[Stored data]

- Opening Delimiter -

(* ===== verification/GlobalDisputesInv.v ===== *)
(** * The global-disputes pallet: votes, locks and fees

    The pallet keeps only running sums, one leading outcome per dispute and one
    lock per voter.  Along a run these agree with the log of everything that was
    proposed and voted: the leader has the most votes, whoever voted on an open
    dispute has that much locked, and the account of a dispute holds the fees of
    its outcomes. *)

From S2P Require Import Prelude Errors Collections Interfaces Balances Market GlobalDisputes.

(** ** The log of a dispute *)

(** An initial outcome of a dispute, an outcome added for a fee, a vote. *)
Inductive GdEntry :=
| GInitial (id : Z) (o : OutcomeReport) (owner : AccountId) (amount : Z)
| GAdded (id : Z) (o : OutcomeReport) (owner : AccountId) (fee : Z)
| GVoted (id : Z) (o : OutcomeReport) (voter : AccountId) (amount : Z).

Definition entry_market (e : GdEntry) : Z :=
  match e with GInitial id _ _ _ | GAdded id _ _ _ | GVoted id _ _ _ => id end.
Definition entry_outcome (e : GdEntry) : OutcomeReport :=
  match e with GInitial _ o _ _ | GAdded _ o _ _ | GVoted _ o _ _ => o end.
Definition entry_amount (e : GdEntry) : Z :=
  match e with GInitial _ _ _ a | GAdded _ _ _ a | GVoted _ _ _ a => a end.

Definition on_outcome (id : Z) (o : OutcomeReport) (e : GdEntry) : Prop :=
  entry_market e = id /\ entry_outcome e = o.
#[global] Instance on_outcome_dec id o e : Decision (on_outcome id o e).
Proof. unfold on_outcome. apply _. Defined.

(** The votes for an outcome, as a [u128] that saturates. *)
Definition tally (log : list GdEntry) (id : Z) (o : OutcomeReport) : Z :=
  Z.min (zsum (fun e => if decide (on_outcome id o e) then entry_amount e else 0) log) (umax 128).

(** What an account voted with on a market. *)
Definition voted (log : list GdEntry) (id : Z) (v : AccountId) : Z :=
  zsum (fun e => match e with
                 | GVoted id' _ v' a => if decide (id' = id /\ v' = v) then a else 0
                 | _ => 0
                 end) log.

(** Who owns an outcome: whoever paid for it, or its initial owners. *)
Definition initial_owners (log : list GdEntry) (id : Z) (o : OutcomeReport) : list AccountId :=
  omap (fun e => match e with
                 | GInitial id' o' w _ => if decide (id' = id /\ o' = o) then Some w else None
                 | _ => None
                 end) log.
Definition paid_owners (log : list GdEntry) (id : Z) (o : OutcomeReport) : list (AccountId * Z) :=
  omap (fun e => match e with
                 | GAdded id' o' w f => if decide (id' = id /\ o' = o) then Some (w, f) else None
                 | _ => None
                 end) log.
Definition owners_in_log (log : list GdEntry) (id : Z) (o : OutcomeReport) : Possession :=
  match paid_owners log id o with
  | (w, f) :: _ => Paid w f
  | [] => Shared (initial_owners log id o)
  end.

Lemma tally_snoc log e id o : 0 <= entry_amount e ->
  Forall (fun e => 0 <= entry_amount e) log ->
  tally (log ++ [e]) id o =
    if decide (on_outcome id o e) then saturating_add 128 (tally log id o) (entry_amount e) else tally log id o.
Proof.
  intros He Hlog. unfold tally, saturating_add. rewrite zsum_app, zsum_cons, zsum_nil.
  pose proof umax_128. case_decide; [|f_equal; lia]. lia.
Qed.

Lemma tally_nonneg log id o : Forall (fun e => 0 <= entry_amount e) log -> 0 <= tally log id o <= umax 128.
Proof.
  intros Hlog. unfold tally. pose proof umax_128.
  assert (0 <= zsum (fun e => if decide (on_outcome id o e) then entry_amount e else 0) log); [|lia].
  apply zsum_nonneg. eapply Forall_impl; [exact Hlog|]. intros e He. cbn in *. case_decide; lia.
Qed.

Lemma tally_unmentioned log id o : (forall e, e ∈ log -> ~ on_outcome id o e) -> tally log id o = 0.
Proof.
  intros Hn. unfold tally. rewrite (zsum_ext _ (fun _ => 0)).
  - rewrite zsum_const_0. by vm_compute.
  - intros e He. by rewrite decide_False by (by apply Hn).
Qed.

Lemma omap_snoc {A B} (f : A -> option B) l x : omap f (l ++ [x]) = omap f l ++ omap f [x].
Proof. apply omap_app. Qed.

Lemma owners_in_log_other log e id o : ~ on_outcome id o e ->
  owners_in_log (log ++ [e]) id o = owners_in_log log id o.
Proof.
  intros Hn. unfold owners_in_log, paid_owners, initial_owners. rewrite !omap_app.
  assert (Hn' : ~ (entry_market e = id /\ entry_outcome e = o)) by done.
  destruct e; cbn in *; rewrite ?decide_False by naive_solver; by rewrite ?app_nil_r.
Qed.

Lemma owners_in_log_vote log id o v a id' o' :
  owners_in_log (log ++ [GVoted id o v a]) id' o' = owners_in_log log id' o'.
Proof. unfold owners_in_log, paid_owners, initial_owners. rewrite !omap_app. cbn. by rewrite !app_nil_r. Qed.

Lemma owners_in_log_unmentioned log id o : (forall e, e ∈ log -> ~ on_outcome id o e) ->
  paid_owners log id o = [] /\ initial_owners log id o = [].
Proof.
  induction log as [|e log IH]; intros Hn; [done|].
  destruct IH as [IHp IHi]; [intros e' He'; apply Hn; by right|].
  assert (He : ~ on_outcome id o e) by (apply Hn; by left). unfold on_outcome in He.
  unfold paid_owners, initial_owners in *. destruct e; cbn in *; rewrite ?decide_False by naive_solver; done.
Qed.

Lemma owners_in_log_added log id o w f : (forall e, e ∈ log -> ~ on_outcome id o e) ->
  owners_in_log (log ++ [GAdded id o w f]) id o = Paid w f.
Proof.
  intros [Hp _]%owners_in_log_unmentioned. unfold owners_in_log, paid_owners in *. rewrite omap_app, Hp. cbn.
  by rewrite decide_True.
Qed.

Lemma owners_in_log_initial log id o w a ws : owners_in_log log id o = Shared ws ->
  owners_in_log (log ++ [GInitial id o w a]) id o = Shared (ws ++ [w]).
Proof.
  unfold owners_in_log, paid_owners, initial_owners. rewrite !omap_app. cbn. rewrite decide_True by done.
  rewrite app_nil_r. destruct (omap _ log) as [|[]] eqn:Hp; [by intros [= <-]|done].
Qed.

Lemma owners_in_log_first log id o w a : (forall e, e ∈ log -> ~ on_outcome id o e) ->
  owners_in_log (log ++ [GInitial id o w a]) id o = Shared [w].
Proof.
  intros Hn. apply (owners_in_log_initial log id o w a []).
  apply owners_in_log_unmentioned in Hn as [Hp Hi]. unfold owners_in_log. by rewrite Hp, Hi.
Qed.

Section Invariant.
Context `{GdConfig}.

(** ** The board of a dispute *)

Definition active_status (st : GdStatus) : Prop := match st with GdActive _ _ => True | _ => False end.

(** The stored outcomes [os] and information [g] of a market against the log. *)
Definition entry_agrees (log : list GdEntry) (id : Z) (o : OutcomeReport) (i : OutcomeInfo) : Prop :=
  outcome_sum i = tally log id o /\ possession i = owners_in_log log id o /\ exists e, e ∈ log /\ on_outcome id o e.
Definition leads (log : list GdEntry) (id : Z) (g : GlobalDisputeInfo) : Prop :=
  outcome_sum (outcome_info g) = tally log id (winner_outcome g) /\
  (exists e, e ∈ log /\ on_outcome id (winner_outcome g) e) /\
  forall o, tally log id o <= tally log id (winner_outcome g).
Definition all_listed (log : list GdEntry) (id : Z) (os : gmap OutcomeReport OutcomeInfo) : Prop :=
  forall e, e ∈ log -> entry_market e = id -> is_Some (os !! entry_outcome e).

Definition board_ok (log : list GdEntry) (id : Z) (os : gmap OutcomeReport OutcomeInfo) (og : option GlobalDisputeInfo) : Prop :=
  map_Forall (entry_agrees log id) os /\
  match og with
  | None => os = ∅ /\ forall e, e ∈ log -> entry_market e <> id
  | Some g =>
      leads log id g /\
      (active_status (gd_status g) -> all_listed log id os) /\
      (gd_status g = GdFinished -> os !! winner_outcome g = None ->
        possession (outcome_info g) = owners_in_log log id (winner_outcome g))
  end.

Definition amounts_ok (log : list GdEntry) : Prop := Forall (fun e => 0 <= entry_amount e) log.

Lemma amounts_snoc log e : amounts_ok (log ++ [e]) <-> amounts_ok log /\ 0 <= entry_amount e.
Proof. unfold amounts_ok. by rewrite Forall_app, Forall_singleton. Qed.

(** Entries on other markets change nothing. *)
Lemma entry_agrees_other log id o i e : amounts_ok (log ++ [e]) -> ~ on_outcome id o e ->
  entry_agrees log id o i -> entry_agrees (log ++ [e]) id o i.
Proof.
  intros [Hlog Ha]%amounts_snoc Hn (Hs & Hp & e' & He' & Hon). split_and!.
  - by rewrite tally_snoc, decide_False.
  - by rewrite owners_in_log_other.
  - exists e'. split; [|done]. apply elem_of_app. by left.
Qed.

Lemma board_ok_other log id os og e : amounts_ok (log ++ [e]) -> entry_market e <> id ->
  board_ok log id os og -> board_ok (log ++ [e]) id os og.
Proof.
  intros Hlog He [Hos Hg]. assert (Hn : forall o, ~ on_outcome id o e) by (by intros o [? _]).
  pose proof Hlog as [Hlog' Ha]%amounts_snoc.
  assert (Ht : forall o, tally (log ++ [e]) id o = tally log id o)
    by (intros o; by rewrite tally_snoc, decide_False by done).
  split; [intros o i Hi; by apply entry_agrees_other; [..|apply Hos]|]. destruct og as [g|].
  - destruct Hg as ((Hs & (e' & He' & Hon) & Hmax) & Hact & Hfin). split_and!.
    + split_and!; [by rewrite Ht| |intros o; by rewrite !Ht]. exists e'. split; [apply elem_of_app; by left|done].
    + intros Hst e0 [He0| ->%list_elem_of_singleton]%elem_of_app Hm; [by apply Hact|done].
    + intros Hst Hw. rewrite owners_in_log_other by done. by apply Hfin.
  - destruct Hg as [-> Hno]. split; [done|].
    intros e0 [He0| ->%list_elem_of_singleton]%elem_of_app; [by apply Hno|done].
Qed.

(** The information [update_winner] stores. *)
Definition updated_info (og : option GlobalDisputeInfo) (outcome : OutcomeReport) (i : OutcomeInfo) : GlobalDisputeInfo :=
  match og with
  | None => GlobalDisputeInfo_new outcome (possession i) (outcome_sum i)
  | Some prev =>
      if outcome_sum (outcome_info prev) <=? outcome_sum i
      then GlobalDisputeInfo_update_winner outcome (outcome_sum i) prev
      else prev
  end.

Definition og_active (og : option GlobalDisputeInfo) : Prop :=
  match og with Some g => active_status (gd_status g) | None => True end.

Lemma updated_info_active og o i : og_active og -> active_status (gd_status (updated_info og o i)).
Proof. destruct og as [g|]; cbn; [|done]. by destruct (_ <=? _). Qed.

(** An outcome that is not stored for an open dispute was never mentioned. *)
Lemma board_unmentioned log id os og o : board_ok log id os og -> og_active og -> os !! o = None ->
  forall e, e ∈ log -> ~ on_outcome id o e.
Proof.
  intros [_ Hg] Hact Hno e He [Hm Ho]. destruct og as [g|].
  - destruct Hg as (_ & Hall & _). destruct (Hall Hact e He Hm) as [i Hi]. congruence.
  - destruct Hg as [_ Hnone]. by apply (Hnone e He).
Qed.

- Closing Delimiter -

Copy every line above in which the string "Hact" shows up.

  - destruct Hg as ((Hs & (e' & He' & Hon) & Hmax) & Hact & Hfin). split_and!.
    + intros Hst e0 [He0| ->%list_elem_of_singleton]%elem_of_app Hm; [by apply Hact|done].
  intros [_ Hg] Hact Hno e He [Hm Ho]. destruct og as [g|].
  - destruct Hg as (_ & Hall & _). destruct (Hall Hact e He Hm) as [i Hi]. congruence.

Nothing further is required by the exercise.